Social media will change the world more than we can imagine. We live in a world community and yet that community is divided and kept that way by manipulation of wealth. The rich have had things their way for centuries and there is a whiff of change in the air. There will be revolutions; the current system does not work and cracks are already appearing. Let us hope that light does get in and that the whole thing does not fall apart; anarchy is not an attractive option.


Thursday 1 December 2016

Brain Damage

https://www.youtube.com/watch?v=1Z39KZAryzk

Another in a long succession of bright sunny days, but so cold. However this is preferable to the dull dark rainy winter days that are the norm.  Today is also my appointment with the neurologist and I hope that I may get some answers, though of course he may have none. Some things are mysterious and have no answers. We do tend to think that all questions can be answered, and of course Google can do most things but there will always be mysteries.

Science has made much progress in our understanding of the brain, but it remains the least well understood organ in the body. It is fundamentally a mass of cells, neurons of  several types, blood vessels and fluid filled spaces, incapable of independent existence but it is where WE reside.

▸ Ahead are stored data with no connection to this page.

(** [{ allowListing: true }]: stream mode, the default. *)
Definition stream_options : list_options :=
  {| lo_allowListing := Some true;
     lo_bucketType := None;
     lo_stream := None;
     lo_timeout := None |}.

Definition stream_command : Listbuckets.ListBucketsObject :=
  {| Listbuckets.base :=
       Listbuckets.CommandBase "RpbListBucketsReq" "RpbListBucketsResp"
         (FunctionRef 2);
     Listbuckets.options :=
       {| Listbuckets.allowListing := true;
          Listbuckets.opt_bucketType := "default";
          Listbuckets.stream := true;
          Listbuckets.timeout := None |};
     Listbuckets.buckets := None |}.

End Sample.

Import Sample.

(** ** Facts about Buffers and Results *)

Module JsFacts.

Lemma bind_Ok {A B} (m : Result A) (f : A → Result B) (b : B) :
  m ≫= f = Ok b → ∃ a, m = Ok a ∧ f a = Ok b.
Proof.
  destruct m as [a|e]; simpl; intros Hb.
  - exists a. split; [reflexivity | exact Hb].
  - discriminate Hb.
Qed.

Lemma length_Buffer_alloc (size : nat) (garbage : Buffer) :
  length (Buffer_alloc size garbage) = size.
Proof.
  unfold Buffer_alloc.
  rewrite length_take, length_app, length_replicate. lia.
Qed.

Lemma octet_small (v : Z) : 0 ≤ v ≤ 255 → octet v = v.
Proof.
  intros Hv. unfold octet. change 255 with (Z.ones 8).
  rewrite Z.land_ones by lia. apply Z.mod_small. lia.
Qed.

Lemma octet_range (v : Z) : 0 ≤ octet v ≤ 255.
Proof.
  unfold octet. change (Z.land v 255) with (Z.land v (Z.ones 8)).
  rewrite Z.land_ones by lia.
  change (2 ^ 8) with 256.
  pose proof (Z.mod_pos_bound v 256). lia.
Qed.

(** The four octets [writeInt32BE] stores, read back most significant
    first, are the value modulo 2^32. *)
Lemma octets_be (u : Z) :
  Z.lor (Z.shiftl (octet (Z.shiftr u 24)) 24)
    (Z.lor (Z.shiftl (octet (Z.shiftr u 16)) 16)
      (Z.lor (Z.shiftl (octet (Z.shiftr u 8)) 8) (octet u)))
  = u `mod` 2 ^ 32.
Proof.
  rewrite <- Z.land_ones by lia.
  unfold octet. change 255 with (Z.ones 8).
  Z.bitblast.
Qed.

Lemma checkInt_Ok (buf : Buffer) (value : Z) (offset ext : nat) (max min : Z) :
  checkInt buf value offset ext max min = Ok () ↔
  min ≤ value ≤ max ∧ (offset + ext ≤ length buf)%nat.
Proof.
  unfold checkInt. repeat case_bool_decide; split; intros Hc;
    try discriminate; try reflexivity; lia.
Qed.

Lemma writeUInt8_Ok (buf : Buffer) (value : Z) (offset : nat) (h : Buffer) :
  writeUInt8 buf value offset = Ok h →
  0 ≤ value ≤ 255 ∧ (offset < length buf)%nat ∧ h = <[offset := value]> buf.
Proof.
  unfold writeUInt8. intros Hw.
  apply bind_Ok in Hw as [[] [Hc Hh]].
  apply checkInt_Ok in Hc as [Hv Ho].
  injection Hh as <-. rewrite octet_small by lia.
  repeat split; lia.
Qed.

Lemma writeInt32BE_Ok (buf : Buffer) (value : Z) (offset : nat) :
  -2147483648 ≤ value ≤ 2147483647 →
  (offset + 4 ≤ length buf)%nat →
  writeInt32BE buf value offset =
    Ok (<[(offset + 3)%nat := octet (value `mod` 2 ^ 32)]>
        (<[(offset + 2)%nat := octet (Z.shiftr (value `mod` 2 ^ 32) 8)]>
         (<[(offset + 1)%nat := octet (Z.shiftr (value `mod` 2 ^ 32) 16)]>
          (<[offset := octet (Z.shiftr (value `mod` 2 ^ 32) 24)]> buf)))).
Proof.
  intros Hv Ho. unfold writeInt32BE.
  assert (checkInt buf value offset 4 2147483647 (-2147483648) = Ok ()) as ->
    by (apply checkInt_Ok; lia).
  reflexivity.
Qed.

Lemma writeInt32BE_Throw (buf : Buffer) (value : Z) (offset : nat) :
  2147483647 < value →
  ∃ e, writeInt32BE buf value offset = Throw e.
Proof.
  intros Hv. unfold writeInt32BE, checkInt.
  rewrite bool_decide_eq_true_2 by lia. by eexists.
Qed.

Lemma five_octets (buf : Buffer) :
  length buf = 5%nat → ∃ a b c d e, buf = [a; b; c; d; e].
Proof.
  intros Hl.
  destruct buf as [|a [|b [|c [|d [|e [|]]]]]]; try discriminate Hl.
  by exists a, b, c, d, e.
Qed.

End JsFacts.

(** ** Properties of FetchValue *)

Module FetchvalueSpec.

Import Fetchvalue JsFacts.

Section Command.
Context `{R : Requires}.

(** The header the constructor leaves: four octets not yet written and
    the request code, which fits an octet. *)
Lemma FetchValue_header (s : Joi.Schema) (options : RawOptions)
  (garbage : Buffer) (this : FetchValueObject) :
  FetchValue s options garbage = Ok this →
  0 ≤ requestCode ≤ 255 ∧
  ∃ a b c d, header this = [a; b; c; d; requestCode].
Proof.
  unfold FetchValue. intros Hnew.
  apply bind_Ok in Hnew as (o & _ & Hnew).
  apply bind_Ok in Hnew as (h & Hw & Hnew).
  injection Hnew as <-. simpl.
  apply writeUInt8_Ok in Hw as (Hcode & _ & ->).
  split; [exact Hcode |].
  destruct (five_octets (Buffer_alloc 5 garbage) (length_Buffer_alloc 5 garbage))
    as (a & b & c & d & e & ->).
  by exists a, b, c, d.
Qed.

(** What [getRiakMessage] returns on a command whose header holds five
    octets, for a payload whose length plus one is an int32. *)
Lemma getRiakMessage_Ok (this : FetchValueObject) (a b c d code : Z) :
  header this = [a; b; c; d; code] →
  Z.of_nat (length (RpbGetReq_encode (protobuf this))) + 1 ≤ 2147483647 →
  let encoded := RpbGetReq_encode (protobuf this) in
  let n := Z.of_nat (length encoded) + 1 in
  let h := [octet (Z.shiftr n 24); octet (Z.shiftr n 16);
            octet (Z.shiftr n 8); octet n; code] in
  getRiakMessage this =
    Ok ({| msg_protobuf := encoded; msg_header := h |}, set_header this h).
Proof.
  intros Hh Hlen encoded n h. unfold getRiakMessage.
  fold encoded. fold n.
  assert (0 ≤ n ≤ 2147483647) as Hn by (unfold n, encoded; lia).
  rewrite writeInt32BE_Ok; [| lia | rewrite Hh; simpl; lia].
  rewrite Hh. rewrite (Z.mod_small n) by lia.
  reflexivity.
Qed.

(** C1. The frame [getRiakMessage] returns for a FetchValue command is
    the encoded protobuf with a header of five octets: the first four are
    the big-endian encoding of the payload's length plus one, the fifth
    is the request code.  The payload is one whose length plus one is an
    int32, the range [writeInt32BE] accepts (a Buffer cannot be longer). *)
Theorem getRiakMessage_frame (s : Joi.Schema) (options : RawOptions)
  (garbage : Buffer) (this : FetchValueObject) :
  FetchValue s options garbage = Ok this →
  Z.of_nat (length (RpbGetReq_encode (protobuf this))) + 1 ≤ 2147483647 →
  ∃ msg this',
    getRiakMessage this = Ok (msg, this') ∧
    msg_protobuf msg = RpbGetReq_encode (protobuf this) ∧
    (let n := Z.of_nat (length (msg_protobuf msg)) + 1 in
     msg_header msg =
       [octet (Z.shiftr n 24); octet (Z.shiftr n 16); octet (Z.shiftr n 8);
        octet n; requestCode]) ∧
    length (msg_header msg) = 5%nat ∧
    readUInt32BE (msg_header msg) 0 = Z.of_nat (length (msg_protobuf msg)) + 1 ∧
    readUInt8 (msg_header msg) 4 = requestCode ∧
    Forall (fun o => 0 ≤ o ≤ 255) (msg_header msg).
Proof.
  intros Hnew Hlen.
  destruct (FetchValue_header _ _ _ _ Hnew) as (Hcode & a & b & c & d & Hh).
  eexists _, _. split; [by apply (getRiakMessage_Ok this a b c d requestCode) |].
  simpl. repeat split.
  - unfold readUInt32BE, readUInt8. simpl.
    rewrite octets_be. apply Z.mod_small. lia.
  - repeat constructor; try apply octet_range; lia.
Qed.

(** Past that range [writeInt32BE] refuses the length and
    [getRiakMessage] throws. *)
Lemma getRiakMessage_Throw (this : FetchValueObject) :
  2147483647 < Z.of_nat (length (RpbGetReq_encode (protobuf this))) + 1 →
  ∃ e, getRiakMessage this = Throw e.
Proof.
  intros Hlen. unfold getRiakMessage.
  destruct (writeInt32BE_Throw (header this) _ 0 Hlen) as [e ->].
  by exists e.
Qed.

Our thoughts, memories and emotions all originate in the brain, the rest of our bodies are there to ensure the survival and to provide stimulation for the brain.  We can describe the nature of nerve impulses and their propagation, we can to some extent comprehend the effects of those impulses on muscles and glands and we know how many of the hormones released operate, but we still do not fully understand memory or even our sense of self. There are some that believe that the brain is far too complex for us ever to understand it fully.

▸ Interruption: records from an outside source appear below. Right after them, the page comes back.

(** A computation whose returned values all satisfy [P]. *)
Definition returnsOnly {A} (P : A -> Prop) (m : M A) : Prop :=
  forall w a w', m w = (Ok a, w') -> P a.

(** The failures of the transcoder that a clip does not survive: the crop
    of this moment, the subtitle burn-in when captions are not disabled,
    the thumbnail. *)
Definition cropFails (T : Tools) (moment : ViralMoment) : Prop :=
  forall input filter, exists e,
    crop T input (m_start moment) (m_end moment - m_start moment)%Q filter = Throw e.

Definition captionFails (T : Tools) (config : jsval) : Prop :=
  getProp config "addCaptions" <> Ok (JBool false)
  /\ forall input subtitles, exists e, burnSubtitles T input subtitles = Throw e.

Definition thumbnailFails (T : Tools) : Prop :=
  forall input offset, exists e, thumbnail T input offset = Throw e.

Definition stageFails (T : Tools) (config : jsval) (moment : ViralMoment) : Prop :=
  cropFails T moment \/ captionFails T config \/ thumbnailFails T.

(** The shape of an element of the result sequence: a ready clip carries
    its paths and no error, a clip that is not ready carries an error
    message and no paths; both carry their moment. *)
Definition clipShape (moment : ViralMoment) (c : ProcessedClip) : Prop :=
  c_moment c = moment
  /\ if c_ready c
     then c_error c = None /\ is_Some (c_videoPath c) /\ is_Some (c_thumbnailPath c)
     else is_Some (c_error c) /\ c_videoPath c = None /\ c_thumbnailPath c = None.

Some believe that the self is a soul and that it is immortal, remaining in the body as long as it lasts and then moving on.  It is easy to see why these beliefs are held, as when the brain shuts down completely, all we are is a lot of meat that will in a short while decompose into component parts. The idea that we have gone forever is for some very scary.  For me it isn't; we are all temporary and must face the fact that the world was here before us and will continue when we die. Some of us will be missed by a few people but we will inevitably cease to exist apart from in the memories of others or in family photographs.

I know that there is no tumour in my head, and for that I am grateful. I have known a number of people who have had them and have suffered horribly as a result.  There is some comfort in that knowledge but I am not sure how I will feel this afternoon, whatever the news may be. Remaining a mystery may be as hard as having an explanation.